CUMULATIVE SECTION WISE SUMMARY

R&D
The objective in the every round was to lay a solid foundation for the products
to perform well .R&D has been done according to the specifications mentioned
in the reports. Three new products were put into R&D in round 5 to supplement
the already existing products.
MARKETING
Marketing strategies were designed and budget allocation was given on a
priority basis to the traditional and low segments as these two segments
constitute the majority of the total industry.
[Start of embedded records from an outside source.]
(** Objects read one after the other from an input buffer through the typed
    form, each into its own storage; yields the storages as the reads left
    them and stops at the first call that does not return. *)
Fixpoint read_values (objs : list (list byte))
  : M NtIoInputBuffer.t (list (list byte)) :=
  match objs with
  | [] => ret []
  | t :: rest =>
      fun this =>
        match NtIoInputStream.read NtIoInputBuffer.read (this, t) with
        | Return _ (this', t') =>
            match read_values rest this' with
            | Return ts this'' => Return (t' :: ts) this''
            | Raise x this'' => Raise x this''
            | Terminate => Terminate
            | Undefined => Undefined
            | Blocked => Blocked
            end
        | Raise x (this', _) => Raise x this'
        | Terminate => Terminate
        | Undefined => Undefined
        | Blocked => Blocked
        end
  end.

(** The bytes of [src] cut into consecutive pieces as long as the objects of
    [objs]. *)
Fixpoint pieces (src : list byte) (objs : list (list byte))
  : list (list byte) :=
  match objs with
  | [] => []
  | t :: rest =>
      firstn (Z.to_nat (len t)) src
        :: pieces (skipn (Z.to_nat (len t)) src) rest
  end.

(** The bytes the objects of [objs] take together. *)
Definition total_len (objs : list (list byte)) : Z := len (concat objs).

(** The error kinds the errno classification can give. *)
Definition file_stream_kinds : list NtIoErrorCode :=
  [eioInvalidHandle; eioPermission; eioStreamClosed; eioNonBlocking;
   eioInterrupted].

(** [w] is [used] followed by [w']: the calls of [used] were consumed, in
    order. *)
Definition consumed (w used w' : NtIoFileStream.world) : Prop :=
  w = used ++ w'.

(** The number of attempts of a list, as an integer. *)
Definition attempts (w : NtIoFileStream.world) : Z := Z.of_nat (length w).

(** ** Proof automation *)

(** Case analysis on every integer comparison of the goal. *)
Ltac eqb_cases :=
  repeat match goal with
         | |- context [?a =? ?b] =>
             let Heq := fresh "Heq" in
             destruct (Z.eqb_spec a b) as [Heq | Heq]; simpl
         end.
(** What can be thrown: a rejection of a store call, or the [TypeError] of
    reading a property of [undefined]. *)
Inductive JsError :=
| StoreError (msg : string)
| TypeError (msg : string).

(** [Promise] outcomes, and the outcome of an expression that may throw. *)
Inductive Settled (A : Type) :=
| Fulfilled (a : A)
| Rejected (e : JsError).
Arguments Fulfilled {A} a.
Arguments Rejected {A} e.

(** The estimator's answer, as the projection destructures it:
    [{ bestEstimate = null, estimateSource, segments = [] }]; a field that is
    [undefined] (or [null]) is [None]. *)
Record BestEstimate := { point : LatLng }.

Record EstimateResult (Seg : Type) := {
  bestEstimate : option BestEstimate;
  estimateSource : option string;
  segments : option (list Seg);
}.
Arguments bestEstimate {Seg} _.
Arguments estimateSource {Seg} _.
Arguments segments {Seg} _.

(** [TransformedSearchResponse] *)
Record TransformedSearchResponse := {
  assets : list AssetResponseDto;
  hasNextPage : bool;
}.

(** The argument and the answer of [searchAssets] (the [assets] member of
    the SDK's response, which is all the handler reads).  [dto_tagIds],
    [dto_isNotInAlbum], [dto_size] and [dto_page] are the request's
    [tagIds], [isNotInAlbum], [size] and [page]. *)
Record MetadataSearchDto := {
  country : string;
  withExif : bool;
  isVisible : bool;
  dto_tagIds : list string;
  dto_isNotInAlbum : bool;
  model : option string;
  dto_size : Z;
  dto_page : Z;
}.

Record SearchAssetResponseDto := {
  page_items : list AssetResponseDto;
  nextPage : option string;
}.

(** The argument of [updateAsset]. *)
Record UpdateAssetDto := {
  upd_id : string;
  latitude : Z;
  longitude : Z;
}.

(** The collaborators the component imports: [useTimeline]
    ([estimateLocationAtTime], which reads the uploaded timeline),
    [segmentToGeometry], [Date], and what [useAsyncData] leaves in [data]
    when its handler rejects. *)
Class Externals := {
  Segment : Type;
  Geometry : Type;
  Timeline : Type;
  Date : Type;
  newDate : string -> Date;
  estimateLocationAtTime : Timeline -> Date -> option (EstimateResult Segment);
  segmentToGeometry : Segment -> option Geometry;
  asyncDataOnError :
    option TransformedSearchResponse -> option TransformedSearchResponse;
}.

(** The component's props. *)
Record Props := {
  tagIds : list string;
  isNotInAlbum : bool;
  cameraModel : option string;
  pageSize : Z;
}.

Inductive AsyncDataStatus := Idle | Pending | Success | Error.

(** What [useAsyncData] returns: [data] (named [result]), [error], [status]. *)
Record AsyncData := {
  data : option TransformedSearchResponse;
  error : option JsError;
  status : AsyncDataStatus;
}.

Inductive Effect :=
| Alert (msg : string)
| ConsoleError (e : JsError)
| SetTimeoutExecute (ms : Z).

Section Component.
Context `{Ext : Externals}.

Record Item := {
  asset : AssetResponseDto;
  estimatedLocation : option LatLng;
  geometry : list Geometry;
  confirmEdit : bool;
}.

Record State := {
  props : Props;
  timeline : Timeline;
  page : Z;
  result : AsyncData;
  alreadySeen : gset string;
  updates : gmap string Item;
  loading : bool;
}.

(** *** Field updates *)

Definition set_props (p : Props) (st : State) : State :=
  {| props := p; timeline := timeline st; page := page st;
     result := result st; alreadySeen := alreadySeen st;
     updates := updates st; loading := loading st |}.

Definition set_timeline (t : Timeline) (st : State) : State :=
  {| props := props st; timeline := t; page := page st;
     result := result st; alreadySeen := alreadySeen st;
     updates := updates st; loading := loading st |}.

Definition set_page (n : Z) (st : State) : State :=
  {| props := props st; timeline := timeline st; page := n;
     result := result st; alreadySeen := alreadySeen st;
     updates := updates st; loading := loading st |}.

Definition set_result (r : AsyncData) (st : State) : State :=
  {| props := props st; timeline := timeline st; page := page st;
     result := r; alreadySeen := alreadySeen st;
     updates := updates st; loading := loading st |}.

Definition set_alreadySeen (s : gset string) (st : State) : State :=
  {| props := props st; timeline := timeline st; page := page st;
     result := result st; alreadySeen := s;
     updates := updates st; loading := loading st |}.

Definition set_updates (m : gmap string Item) (st : State) : State :=
  {| props := props st; timeline := timeline st; page := page st;
     result := result st; alreadySeen := alreadySeen st;
     updates := m; loading := loading st |}.

Definition set_loading (b : bool) (st : State) : State :=
  {| props := props st; timeline := timeline st; page := page st;
     result := result st; alreadySeen := alreadySeen st;
     updates := updates st; loading := b |}.

(** ** The accumulating search (lines 25-63) *)

(** [result?.value?.assets ?? []] *)
Definition accumulated (st : State) : list AssetResponseDto :=
  match data (result st) with
  | Some r => assets r
  | None => []
  end.

Definition searchRequest (st : State) : MetadataSearchDto :=
  {| country := ""; withExif := true; isVisible := true;
     dto_tagIds := tagIds (props st);
     dto_isNotInAlbum := isNotInAlbum (props st);
     model := cameraModel (props st);
     dto_size := pageSize (props st);
     dto_page := page st |}.

(** The handler given to [useAsyncData]. *)
Definition handler
  (searchAssets : MetadataSearchDto -> Settled SearchAssetResponseDto)
  (st : State) : Settled TransformedSearchResponse :=
  let previousAssets := accumulated st in
  match searchAssets (searchRequest st) with
  | Rejected e => Rejected e
  | Fulfilled r =>
      Fulfilled {| assets := previousAssets ++ page_items r;
                   hasNextPage := bool_decide (nextPage r <> None) |}
  end.

(** [useAsyncData] once the handler has settled. *)
Definition asyncDataSettle (o : Settled TransformedSearchResponse)
  (a : AsyncData) : AsyncData :=
  match o with
  | Fulfilled r => {| data := Some r; error := None; status := Success |}
  | Rejected e =>
      {| data := asyncDataOnError (data a); error := Some e; status := Error |}
  end.

(** [execute()]: one run of the handler at the current page. *)
Definition execute
  (searchAssets : MetadataSearchDto -> Settled SearchAssetResponseDto)
  (st : State) : State :=
  set_result (asyncDataSettle (handler searchAssets st) (result st)) st.

(** [clear()] *)
Definition clear (st : State) : State :=
  set_result {| data := None; error := None; status := Idle |} st.

(** The "Load more items" button: [page++]; the [watch: [page]] option of
    [useAsyncData] then runs the handler. *)
Definition loadMore
  (searchAssets : MetadataSearchDto -> Settled SearchAssetResponseDto)
  (st : State) : State :=
  execute searchAssets (set_page (page st + 1) st).

(** What the watcher on the search props (lines 65-73) writes before it
    calls [execute()]: [clear()] and [page.value = 1].  The whole body,
    with the search its [execute()] sends, is [propsWatcher] below. *)
Definition filterChanged (st : State) : State :=
  set_page 1 (clear st).

(** A search that has been sent and is not answered yet: the request, and
    the [previousAssets] the handler read before it awaited. *)
Record SearchInFlight := {
  request : MetadataSearchDto;
  previousAssets : list AssetResponseDto;
}.

(** [execute()] up to the [await] of the handler: [useAsyncData] sets
    [status] to pending, the handler reads [previousAssets] and sends the
    search for the current props and page. *)
Definition executeStart (st : State) : State * SearchInFlight :=
  (set_result {| data := data (result st); error := error (result st);
                 status := Pending |} st,
   {| request := searchRequest st; previousAssets := accumulated st |}).

(** The rest of the handler, and the settling of [useAsyncData], once the
    store has answered the search [f]. *)
Definition executeEnd (answer : Settled SearchAssetResponseDto)
  (f : SearchInFlight) (st : State) : State :=
  let outcome :=
    match answer with
    | Rejected e => Rejected e
    | Fulfilled r =>
        Fulfilled {| assets := previousAssets f ++ page_items r;
                     hasNextPage := bool_decide (nextPage r <> None) |}
    end in
  set_result (asyncDataSettle outcome (result st)) st.

(** The watcher on the search props (lines 65-73), whole: [clear()],
    [page.value = 1], [execute()].  The list holds the searches it has
    sent. *)
Definition propsWatcher (st : State) : State * list SearchInFlight :=
  let started := executeStart (filterChanged st) in
  (started.1, [started.2]).

(** ** Projection and visibility (lines 84-113) *)

Definition isSome {A : Type} (o : option A) : bool :=
  match o with Some _ => true | None => false end.

Definition project (tl : Timeline) (a : AssetResponseDto) : Item :=
  let r := estimateLocationAtTime tl (newDate (fileCreatedAt a)) in
  let best := r ≫= bestEstimate in
  let source := r ≫= estimateSource in
  let segs := default [] (r ≫= segments) in
  {| asset := a;
     estimatedLocation := point <$> best;
     geometry := omap segmentToGeometry segs;
     confirmEdit :=
       (isSome best
        && bool_decide (source = Some "timelinePath")
        && negb (includes "screenshot" (toLowerCase (originalFileName a))))%bool |}.

Definition allAssets (st : State) : list Item :=
  map (project (timeline st)) (accumulated st).

Definition visible (seen : gset string) (it : Item) : bool :=
  negb (bool_decide (id (asset it) ∈ seen)).

Definition items (st : State) : list Item :=
  List.filter (visible (alreadySeen st)) (allAssets st).

Definition alreadySeenCount (st : State) : Z :=
  Z.of_nat (List.length (allAssets st)) - Z.of_nat (List.length (items st)).

(** ** The merge watcher (lines 118-132) *)

(** One turn of the first loop. *)
Definition fill1 (m : gmap string Item) (item : Item) : gmap string Item :=
  match m !! id (asset item) with
  | None => <[id (asset item) := item]> m
  | Some e =>
      match estimatedLocation e with
      | None => <[id (asset item) := item]> m
      | Some _ => m
      end
  end.

Definition fill (its : list Item) (m : gmap string Item) : gmap string Item :=
  foldl fill1 m its.

(** [items.some((item) => item.asset.id === id)] *)
Definition someId (its : list Item) (k : string) : bool :=
  existsb (fun item => String.eqb (id (asset item)) k) its.

(** The second loop: [delete] every key no item carries. *)
Definition prune (its : list Item) (m : gmap string Item) : gmap string Item :=
  filter (fun kv => Is_true (someId its kv.1)) m.

Definition merge (its : list Item) (m : gmap string Item) : gmap string Item :=
  prune its (fill its m).

(** The watcher, run on the current [items]. *)
Definition flush (st : State) : State :=
  set_updates (merge (items st) (updates st)) st.

(** Successive runs of the watcher on successive values of [items]. *)
Definition merges (m : gmap string Item) (viss : list (list Item))
  : gmap string Item :=
  foldl (fun m its => merge its m) m viss.

(** ** [confirm] (lines 134-186) *)

(** [Object.values(updates.value)] *)
Definition values (m : gmap string Item) : list Item :=
  (map_to_list m).*2.

Definition confirmedUpdates (st : State) : list Item :=
  List.filter confirmEdit (values (updates st)).

Definition unconfirmedUpdates (st : State) : list Item :=
  List.filter (fun item => negb (confirmEdit item)) (values (updates st)).

(** [confirmedUpdates.value.map((item) => updateAsset({...}))]: the
    callback reads [item.estimatedLocation!.lat], which throws when the
    location is [undefined]; the calls made before that have been sent. *)
Fixpoint sendUpdates (updateAsset : UpdateAssetDto -> Settled unit)
  (batch : list Item) : Settled (list (Settled unit)) :=
  match batch with
  | [] => Fulfilled []
  | item :: rest =>
      match estimatedLocation item with
      | None => Rejected (TypeError "Cannot read properties of undefined")
      | Some p =>
          let promise :=
            updateAsset {| upd_id := id (asset item);
                           latitude := lat p; longitude := lng p |} in
          match sendUpdates updateAsset rest with
          | Rejected e => Rejected e
          | Fulfilled ps => Fulfilled (promise :: ps)
          end
      end
  end.

(** [await Promise.all(ps)]: rejected as soon as one promise is.  Which
    rejection comes first is decided by the store; the model reports the
    first in batch order. *)
Fixpoint promiseAll (ps : list (Settled unit)) : Settled (list unit) :=
  match ps with
  | [] => Fulfilled []
  | Rejected e :: _ => Rejected e
  | Fulfilled v :: rest =>
      match promiseAll rest with
      | Rejected e => Rejected e
      | Fulfilled vs => Fulfilled (v :: vs)
      end
  end.
(* ================================================================== *)
(** * Further properties of the writer *)

Lemma isCommand_signature rest :
  2 <= length rest -> isCommand (commandSignature ++ rest) = true.
Proof.
  intros H. unfold isCommand. rewrite length_app.
  replace (5 <? length commandSignature + length rest) with true
    by (symmetry; apply Nat.ltb_lt; simpl; lia).
  reflexivity.
Qed.

(** X5 (writer.go, Write, the "workaround for commands").  Data of more than
    five bytes that begins with four 255s is not escaped: Write sends what
    follows the four bytes as it is, a first part of it when the transport
    fails, and the count it returns is that of the bytes sent, four short of
    len(data) on success. *)
Theorem Write_signature_raw (rest : list byte) (Hlen : 2 <= length rest)
  (fuel : nat) (w : writer) (n : Z) (e : option error) (w' : writer)
  (HW : Write fuel w (commandSignature ++ rest) = Some ((n, e), w')) :
  exists m,
    m <= length rest /\ n = Z.of_nat m /\
    sent (w_writer w') = sent (w_writer w) ++ firstn m rest /\
    (e = None -> m = length rest /\
                 n = (Z.of_nat (length (commandSignature ++ rest)) - 4)%Z).
Proof.
  unfold Write in HW. rewrite (isCommand_signature rest Hlen) in HW.
  change (skipn 4 (commandSignature ++ rest)) with rest in HW.
  destruct (LongWrite fuel (w_writer w) rest 0) as [[[k e1] w1]|] eqn:L;
    [|discriminate].
  simpl in HW. injection HW as -> -> <-.
  apply LongWrite_sent in L as (m & M1 & M2 & M3 & M4 & M5 & M6).
  exists m. cbn [w_writer]. split; [exact M1|]. split; [lia|]. split; [exact M3|].
  intros He. specialize (M5 He). split; [exact M5|].
  rewrite length_app. change (length commandSignature) with 4. lia.
Qed.

Lemma Write_signature_raw_witness :
  exists m,
    m <= 3 /\ 3%Z = Z.of_nat m /\
    [IAC; x41; IAC] = [] ++ firstn m [IAC; x41; IAC] /\
    (@None error = None -> m = 3 /\ 3%Z = (7 - 4)%Z).
Proof.
  apply (Write_signature_raw [IAC; x41; IAC] ltac:(simpl; lia) 1
           (newWriter (freshWriter acceptAll)) 3 None
           (newWriter {| sent := [IAC; x41; IAC]; behave := acceptAll; calls := 1 |})
           eq_refl).
Defined.

Lemma escape_app a b : escape (a ++ b) = escape a ++ escape b.
Proof.
  induction a as [|c a IH]; [reflexivity|]. simpl.
  destruct (Byte.eqb c IAC); simpl; now rewrite IH.
Qed.

Lemma escape_plain l : Forall (fun c => c <> IAC) l -> escape l = l.
Proof.
  induction 1 as [|c l Hc Hl IH]; [reflexivity|]. simpl.
  now rewrite (eqb_neq _ _ Hc), IH.
Qed.

Lemma Forall_firstn {A : Type} (P : A -> Prop) : forall n l,
  Forall P l -> Forall P (firstn n l).
Proof.
  induction n as [|n IH]; intros l H; [constructor|].
  destruct H; simpl; constructor; auto.
Qed.

Lemma flushBuffer_any fuel w buffer n n' e w' :
  flushBuffer fuel w buffer n = Some ((n', e), w') ->
  exists m,
    m <= length buffer /\ n' = (n + Z.of_nat m)%Z /\
    sent w' = sent w ++ firstn m buffer /\ behave w' = behave w /\
    (e = None -> m = length buffer) /\
    (forall x, e = Some x ->
       isShortWrite x = false /\ exists i q, failure (behave w i q) = Some x).
Proof.
  unfold flushBuffer. destruct (0 <? length buffer) eqn:Len.
  - destruct (LongWrite fuel w buffer 0) as [[[k e1] w1]|] eqn:E; [|discriminate].
    intros [= <- <- <-].
    apply LongWrite_sent in E as (m & M1 & M2 & M3 & M4 & M5 & M6).
    exists m. split; [exact M1|]. split; [lia|]. auto.
  - apply Nat.ltb_ge in Len. intros [= <- <- <-].
    destruct buffer; [|simpl in Len; lia].
    exists 0. simpl. rewrite app_nil_r.
    split; [lia|]. split; [lia|]. split; [reflexivity|]. split; [reflexivity|].
    split; [reflexivity|discriminate].
Qed.

Lemma Write_loop_any : forall data fuel w buffer n n' e w',
  Forall (fun c => c <> IAC) buffer ->
  Write_loop fuel w data buffer n = Some ((n', e), w') ->
  WriteOutcome w (buffer ++ data) n n' e w'.
Proof.
  induction data as [|value rest IH]; intros fuel w buffer n n' e w' Hb E.
  - simpl in E. apply flushBuffer_any in E as (m & M1 & M2 & M3 & M4 & M5 & M6).
    exists m, 0. rewrite app_nil_r. split; [exact M1|]. split; [lia|].
    split; [exact M2|]. split.
    { simpl. rewrite app_nil_r, escape_plain; [exact M3|].
      now apply Forall_firstn. }
    split; [exact M4|]. split; [|exact M6]. auto.
  - cbn [Write_loop] in E. destruct (Byte.eqb value IAC) eqn:V; cbn [negb] in E.
    + apply eqb_eq in V. subst value.
      destruct (flushBuffer fuel w buffer n) as [[[n1 e1] w1]|] eqn:F;
        [|discriminate].
      apply flushBuffer_any in F as (m & M1 & M2 & M3 & M4 & M5 & M6).
      destruct e1 as [x|].
      { injection E as <- <- <-. exists m, 0.
        split; [rewrite length_app; lia|]. split; [lia|]. split; [exact M2|].
        split.
        { simpl. rewrite app_nil_r, firstn_app.
          replace (m - length buffer) with 0 by lia. simpl.
          rewrite app_nil_r, escape_plain; [exact M3|]. now apply Forall_firstn. }
        split; [exact M4|]. split; [discriminate|exact M6]. }
      specialize (M5 eq_refl). subst m. rewrite firstn_all in M3.
      destruct (LongWrite fuel w1 EscapeIAC 0) as [[[k e2] w2]|] eqn:L;
        [|discriminate].
      apply LongWrite_sent in L as (j & J1 & J2 & J3 & J4 & J5 & J6).
      assert (Hfirst : firstn (length buffer) (buffer ++ IAC :: rest) = buffer).
      { rewrite firstn_app, Nat.sub_diag, firstn_all. simpl. apply app_nil_r. }
      destruct e2 as [x|].
      { injection E as <- <- <-. exists (length buffer), j.
        split; [rewrite length_app; lia|]. split; [exact J1|].
        split; [exact M2|]. split.
        { rewrite Hfirst, (escape_plain buffer Hb).
          rewrite J3, M3. now rewrite <- app_assoc. }
        split; [congruence|]. split; [discriminate|].
        intros y Hy. destruct (J6 y Hy) as [SW (i & q & R)].
        split; [exact SW|]. exists i, q. now rewrite <- M4. }
      specialize (J5 eq_refl). subst j. rewrite firstn_all in J3.
      replace (negb (k =? Z.of_nat (length EscapeIAC))%Z) with false in E
        by (subst k; reflexivity).
      apply IH in E; [|constructor].
      destruct E as (m & j & E1 & E2 & E3 & E4 & E5 & E6 & E7).
      exists (length buffer + 1 + m), j.
      split; [rewrite length_app; simpl in *; lia|]. split; [exact E2|].
      split; [lia|]. split.
      { rewrite E4, J3, M3.
        replace (length buffer + 1 + m) with (length buffer + S m) by lia.
        rewrite firstn_app_2. cbn [firstn app].
        rewrite escape_app, (escape_plain buffer Hb).
        cbn [escape]. rewrite eqb_refl. unfold EscapeIAC.
        simpl. now rewrite <- !app_assoc. }
      split; [congruence|]. split.
      { intros He. destruct (E6 He) as [-> ->]. split; [|reflexivity].
        rewrite !length_app. simpl. lia. }
      intros y Hy. destruct (E7 y Hy) as [SW (i & q & R)].
      split; [exact SW|]. exists i, q. now rewrite <- M4, <- J4.
    + apply eqb_false_neq in V.
      apply IH in E; [|apply Forall_app; split; [exact Hb|now constructor]].
      now rewrite <- app_assoc in E.
Qed.

(** X6 (writer.go, Write), for data that does not trip the command test.
    Whatever the transport does, when Write returns (n, err): n is at most
    len(data); the wire has grown by the escaped encoding of the first n
    bytes of data, followed by at most the two bytes of an escape pair that
    was being written when the transport failed; and a non-nil err is an
    error the transport reported, never a short write and never one of
    Write's own making. *)
Theorem Write_partial (data : list byte) (Hdata : isCommand data = false)
  (fuel : nat) (w : writer) (n : Z) (e : option error) (w' : writer)
  (HW : Write fuel w data = Some ((n, e), w')) :
  exists m j,
    n = Z.of_nat m /\ m <= length data /\ j <= 2 /\
    sent (w_writer w')
    = sent (w_writer w) ++ escape (firstn m data) ++ firstn j [IAC; IAC] /\
    (e = None -> m = length data /\ j = 0) /\
    (forall x, e = Some x ->
       isShortWrite x = false /\
       exists i q, failure (behave (w_writer w) i q) = Some x).
Proof.
  unfold Write in HW. rewrite Hdata in HW.
  destruct (Write_loop fuel (w_writer w) data [] 0) as [[[n1 e1] w1]|] eqn:L;
    [|discriminate].
  simpl in HW. injection HW as -> -> <-.
  apply Write_loop_any in L; [|constructor].
  destruct L as (m & j & E1 & E2 & E3 & E4 & E5 & E6 & E7).
  exists m, j. simpl in *. repeat split; auto; try apply E6; try apply E7; auto.
Qed.

Lemma Write_partial_witness :
  exists m j,
    1%Z = Z.of_nat m /\ m <= 3 /\ j <= 2 /\
    [x41; IAC] = [] ++ escape (firstn m [x41; IAC; x42]) ++ firstn j [IAC; IAC] /\
    (Some (ErrIO 32) = None -> m = 3 /\ j = 0) /\
    (forall x, Some (ErrIO 32) = Some x ->
       isShortWrite x = false /\
       exists i q, failure (failsFrom 1 i q) = Some x).
Proof.
  apply (Write_partial [x41; IAC; x42] eq_refl 2
           (newWriter (freshWriter (failsFrom 1))) 1 (Some (ErrIO 32))
           (newWriter {| sent := [x41; IAC]; behave := failsFrom 1; calls := 2 |})
           eq_refl).
Defined.

(* ================================================================== *)
(** * Lines and echo on a well-formed stream *)

Lemma Read1_decodes_cons r c d :
  decodes (pending (buffered r)) (c :: d) ->
  exists r',
    Read r 1 = (([c], None), r') /\
    decodes (pending (buffered r')) d /\
    srcErr (buffered r') = srcErr (buffered r).
Proof.
  intros H. unfold Read.
  destruct (Read_loop_decodes _ _ H (S (length (pending (buffered r))))
              (buffered r) 1 [] eq_refl)
    as (d1 & d2 & e & b' & E & S' & D & W & C); [lia|].
  destruct (Read_loop_total (S (length (pending (buffered r)))) (buffered r) 1 [])
    as (d1' & e' & b'' & E' & _ & L & _); [lia|].
  rewrite E in E'. injection E' as <- _ _. rewrite E. simpl app.
  destruct C as [[-> C] | (_ & _ & -> & -> & _)]; [|discriminate].
  destruct C as [C | C]; [lia|]. simpl in C.
  destruct d1 as [|x [|y d1]]; simpl in *; try lia.
  injection D as <- <-. exists {| buffered := b' |}. auto.
Qed.

Lemma Read1_decodes_nil r :
  decodes (pending (buffered r)) [] ->
  exists r',
    Read r 1 = (([], Some (srcErr (buffered r))), r') /\
    pending (buffered r') = [].
Proof.
  intros H. unfold Read.
  destruct (Read_loop_decodes _ _ H (S (length (pending (buffered r))))
              (buffered r) 1 [] eq_refl)
    as (d1 & d2 & e & b' & E & S' & D & W & C); [lia|].
  rewrite E. simpl app.
  destruct C as [[-> C] | (-> & _ & -> & -> & P)].
  - destruct d1; [simpl in C; lia|discriminate].
  - exists {| buffered := b' |}. auto.
Qed.

Lemma ReadLine_loop_decodes : forall line (r : reader) rest fuel acc,
  decodes (pending (buffered r)) (line ++ NL :: rest) -> ~ In NL line ->
  length line < fuel ->
  exists r',
    ReadLine_loop fuel r acc = Some (Ok (acc ++ line ++ [NL]), r') /\
    decodes (pending (buffered r')) rest /\
    srcErr (buffered r') = srcErr (buffered r).
Proof.
  induction line as [|c line IH]; intros r rest fuel acc Hd Hn Hf;
    (destruct fuel as [|fuel]; [lia|]); cbn [ReadLine_loop];
    change (io_Read r 1) with (Read r 1);
    destruct (Read1_decodes_cons _ _ _ Hd) as (r1 & -> & D1 & S1).
  - rewrite eqb_refl. exists r1. auto.
  - rewrite eqb_neq by (intros ->; apply Hn; now left).
    destruct (IH r1 rest fuel (acc ++ [c]) D1) as (r' & E & D' & S').
    { intros X. apply Hn. now right. }
    { simpl in Hf. lia. }
    exists r'. rewrite E, <- app_assoc. simpl. split; [reflexivity|].
    split; [exact D'|congruence].
Qed.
Forecasting was done on the basis
of units sold in the previous round and the growth projected for the current
round.
In the promotion and sales section of marketing, the bifurcation of funds has
been done on the basis of importance and projected impact of the investment
done.
Maximum funds (100%) were allocated to the expense and the platform with
highest importance
Moderate funds(50-60%) were allocated to the expense and platform with
medium importance
Low funds(20-30%) were allocated to the expense and platform with low
importance
PRODUCTION
In the production section, automation rating have been improved by 0.5 in every
round .We invested into increasing the production capacity from round 3
.Production capacity for the new products was not bought in round 5 when the
products were in the R&D stage.This hindered the performance of the products
in the following rounds as we couldn’t cater to our demands.This is a missed
opportunity .
HUMAN RESOURCES
In every round, our recruiting spend ranged between 2000-4000$ and training
hours were at limit of 80 hours. These had an effect on the employee
productivity rate and turnover . During labour negotiations, The wage structure
and profit share structure were designed to be marginally higher than the
competitors .This enabled us to have a happy workforce which resulted in high
employee retention rate.
FINANCIAL
The primary source of funding for the plant improved was through debt and
equity in the ratio of 2:1. We tried to maintain a cash balance of around 30K in
every round as it enables us to have better liquidity and a higher score in days
of working capital.
TQM
We have invested heavily in TQM which enabled us to decrease our
administration costs, R&D cycle, labour costs and also an increase in total
demand. Investments ranging from 800-1000 were done on every factor as
there is negligible change on investments above 1000$.